Letzten Montag gegen 11 Uhr kam ein junger Mann in die Sprechstunde. Verbundene Handknöchel, eine Fahne bis zum Fenster und sehr flapsig. Ich fragte ihn, was los sei. Joah, er hätte die Nacht davor mal wieder im Suff gegen einen Schrank geboxt. Nun sind die Handknöchel dick geschwollen, so kann er natürlich nicht in seinem Handwerkerberuf arbeiten gehen. Vor genau 2 Wochen war er mit derselben Geschichte und geschwollenen Handknöcheln an der anderen Hand zu mir gekommen. Auf meine Frage, ob es öfters vorkomme, dass er unbescholtene Schränke vermöbelt, erntete ich nur ein Grinsen. Wahrscheinlich war es gar kein Schrank, sondern ein anderer Mensch.

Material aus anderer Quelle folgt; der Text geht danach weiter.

(** * cursor-chat-browser: the statistics, database-entry and
      remove-empty-workspaces routes, and the entry page's key classifier.

    A shallow embedding of
      - src/app/database-entry/page.tsx            (formatDataType)
      - src/app/api/statistics/route.ts            (calculateDataSizeMB,
                                                    analyzeGlobalDatabase, GET)
      - src/app/api/database-entry/route.ts        (GET)
      - src/app/api/remove-empty-workspaces/route.ts (DELETE)

    Conventions of the embedding.

    Strings.  A JavaScript string is represented by its UTF-8 encoding, a
    [string] of bytes.  [startsWith] with an ASCII prefix, [===] and
    [split(':')] commute with that encoding (no multi-byte sequence contains
    the byte of ':'), and [Buffer.byteLength(s, 'utf8')] is the length of the
    representation.

    Sizes.  The code keeps sizes as [bytes / (1024 * 1024)], a double.  For a
    byte count below 2^53 that quotient and every sum of such quotients whose
    total stays below 2^53 bytes is exact, so a size in MB is represented by
    its numerator over 2^20, a byte count in [N].  The literal [0.1] is the
    double 3602879701896397 / 2^55 and is compared as such.

    Objects used as dictionaries.  [{}] inherits from [Object.prototype]; a
    read of a key that is not an own property falls through to it.  The own
    properties are a [gmap]; the fall-through is written out in [js_get]. *)

From Stdlib Require Import Strings.Ascii Sorting.Sorted Sorting.Permutation.
From stdpp Require Import gmap strings list fin_maps pretty.

Open Scope string_scope.

(** ** Strings *)

Module Js.

(** [s.startsWith(p)] *)
Definition startsWith (s p : string) : bool := String.prefix p s.

(** [s.split(':')[0]]: the part of [s] before its first colon, the whole
    of [s] when it has none. *)
Fixpoint split_colon_head (s : string) : string :=
  match s with
  | EmptyString => EmptyString
  | String c rest =>
      if Ascii.eqb c ":"%char then EmptyString
      else String c (split_colon_head rest)
  end.

(** Truthiness of a [string | null]: [null] and [''] are falsy. *)
Definition truthy (v : option string) : bool :=
  match v with
  | None => false
  | Some s => negb (String.eqb s "")
  end.

(** [Buffer.byteLength(s, 'utf8')] *)
Definition byteLength (s : string) : N := N.of_nat (String.length s).

End Js.

(** ** Key classifier (database-entry/page.tsx) *)

Inductive Category :=
| ChatMessage | Checkpoint | CodeDiff | MessageContext
| ComposerData | ChatData | ComposerMetadata | Unknown.

Definition formatDataType (key : string) : Category :=
  if Js.startsWith key "bubbleId:" then ChatMessage
  else if Js.startsWith key "checkpointId:" then Checkpoint
  else if Js.startsWith key "codeBlockDiff:" then CodeDiff
  else if Js.startsWith key "messageRequestContext:" then MessageContext
  else if Js.startsWith key "composerData:" then ComposerData
  else if String.eqb key "workbench.panel.aichat.view.aichat.chatdata" then ChatData
  else if String.eqb key "composer.composerData" then ComposerMetadata
  else Unknown.

(** The label shown for a category. *)
Definition category_label (c : Category) : string :=
  match c with
  | ChatMessage => "Chat Message"
  | Checkpoint => "Checkpoint"
  | CodeDiff => "Code Diff"
  | MessageContext => "Message Context"
  | ComposerData => "Composer Data"
  | ChatData => "Chat Data"
  | ComposerMetadata => "Composer Metadata"
  | Unknown => "Unknown"
  end.

(** The classifier as the specification words it: eight rules, the two exact
    matches first, the first rule that applies wins. *)
Inductive Rule :=
| Exact (s : string) (c : Category)
| Prefix (p : string) (c : Category).

Definition rule_applies (key : string) (r : Rule) : option Category :=
  match r with
  | Exact s c => if String.eqb key s then Some c else None
  | Prefix p c => if Js.startsWith key p then Some c else None
  end.

Definition spec_rules : list Rule :=
  [ Exact "workbench.panel.aichat.view.aichat.chatdata" ChatData;
    Exact "composer.composerData" ComposerMetadata;
    Prefix "bubbleId:" ChatMessage;
    Prefix "checkpointId:" Checkpoint;
    Prefix "codeBlockDiff:" CodeDiff;
    Prefix "messageRequestContext:" MessageContext;
    Prefix "composerData:" ComposerData ].

Fixpoint first_match (key : string) (rules : list Rule) : Category :=
  match rules with
  | [] => Unknown
  | r :: rest =>
      match rule_applies key r with
      | Some c => c
      | None => first_match key rest
      end
  end.

Definition spec_classify (key : string) : Category := first_match key spec_rules.

(** ** Rows of a key-value table *)

Record Row := mkRow { key : string; value : option string }.

(** The coarse type of a key: [key.split(':')[0] || 'unknown']. *)
Definition coarse_type (k : string) : string :=
  let head := Js.split_colon_head k in
  if String.eqb head "" then "unknown" else head.

(** [calculateDataSizeMB], as a byte count (numerator over 2^20). *)
Definition calculateDataSizeMB (data : option string) : N :=
  if negb (Js.truthy data) then 0%N
  else match data with
       | Some s => Js.byteLength s
       | None => 0%N
       end.

(** ** Plain objects used as dictionaries *)

(** The function-valued properties every plain object inherits from
    [Object.prototype], each with the [length] of the function. *)
Definition Object_prototype_functions : list (string * nat) :=
  [ ("constructor", 1); ("__defineGetter__", 2); ("__defineSetter__", 2);
    ("hasOwnProperty", 1); ("__lookupGetter__", 1); ("__lookupSetter__", 1);
    ("isPrototypeOf", 1); ("propertyIsEnumerable", 1); ("toString", 0);
    ("valueOf", 0); ("toLocaleString", 0) ].

Fixpoint assoc {A : Type} (k : string) (l : list (string * A)) : option A :=
  match l with
  | [] => None
  | (k', a) :: rest => if String.eqb k k' then Some a else assoc k rest
  end.

(** What [o[k]] evaluates to. *)
Inductive PropertyRead (V : Type) :=
| Own (v : V)                          (* an own property of [o] *)
| Inherited (f : string) (arity : nat) (* the function [Object.prototype[f]] *)
| InheritedProto                       (* [o.__proto__]: [Object.prototype] *)
| Undefined.
Arguments Own {V} v.
Arguments Inherited {V} f arity.
Arguments InheritedProto {V}.
Arguments Undefined {V}.

Definition js_get {V : Type} (o : gmap string V) (k : string) : PropertyRead V :=
  if String.eqb k "__proto__" then InheritedProto
  else match o !! k with
       | Some v => Own v
       | None =>
           match assoc k Object_prototype_functions with
           | Some n => Inherited k n
           | None => Undefined
           end
       end.

(** [o[k] = v] for a number or a string [v]: an own property is created or
    overwritten, except that the [__proto__] setter ignores such a [v]. *)
Definition js_set {V : Type} (o : gmap string V) (k : string) (v : V) : gmap string V :=
  if String.eqb k "__proto__" then o else <[k := v]> o.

Also wieder dasselbe Prozedere abgespult, Röntgen, Verband und AU für 3 Tage, denn seine Finger waren so dick geschwollen, dass er beim besten Willen nicht damit arbeiten gehen konnte.
Am Freitag kam er dann wieder zu mir, wieder mit Fahne. Er wäre dann doch mal gestern beim Röntgen gewesen, die Bilder hatte er dabei. Auf die Frage, warum er nicht gleich am Montag zum Röntgen gegangen war, nur Schulterzucken.
Ein Blick auf das Bild genügte mir. Fraktur des Os metatarsale V, eingestaucht und abgekippt. Ein Fall für den Handchirurgen. Das teilte ich ihm auch mit, worauf ich wieder nur ein Grinsen erntete. "Och, najaaaa, so ne kleine OP, wat macht dat schon" und "Ach, dann kann ich bestimmt erstmal ne ganze Weile nicht arbeiten gehen, oder? Hähähä schön."
Da überkam mich der starke Wunsch, einmal meine Faust zu nehmen und einfach reinzuschlagen. Sozusagen als pädagogische Maßnahme. Habe ich natürlich nicht gemacht. Ich habe es mir auch nicht anmerken lassen.
Aber ich habe danach darüber nachgedacht, was dieser Patient das Gesundheitssystem kostet, für eine Verletzung, die er sich selbst zugefügt hat. Da es das zweite Mal war, gehe ich davon aus, dass er wusste, welches Risiko man eingeht, wenn man ohne Sinn und Verstand auf irgendetwas raufboxt. Nach soviel Dummheit sich dann auch noch zu freuen, dass man jetzt krankgeschrieben wird und noch mehr Zeit für Dummheiten hat, ist eigentlich nur noch frech.
Eigentlich müsste er sich an den Kosten für die OP, Arbeitsausfall etc. beteiligen, stattdessen profitiert er in seinen Augen nur: bezahlter "Urlaub" extra für den Preis von ein bißchen OP.
Sicher, ich weiß, das solche "pädagogischen Maßnahmen" wie Beteiligung an den Kosten nicht möglich sind, und das ist vielleicht auch ganz gut so.
Trotzdem, bei soviel Arroganz, Ignoranz und fehlendem Unrechtsbewusstsein, wünschte ich, dass es doch ein paar "pädagogische Maßnahmen" gebe, die man anwenden könnte, außer der Standpauke und einer eher knapp bemessenen Krankschreibung.
Zum Glück sind die meisten Patienten nicht so, sonst würde ich mir wirklich Sorgen um unsere Zukunft und unsere Gesellschaft machen.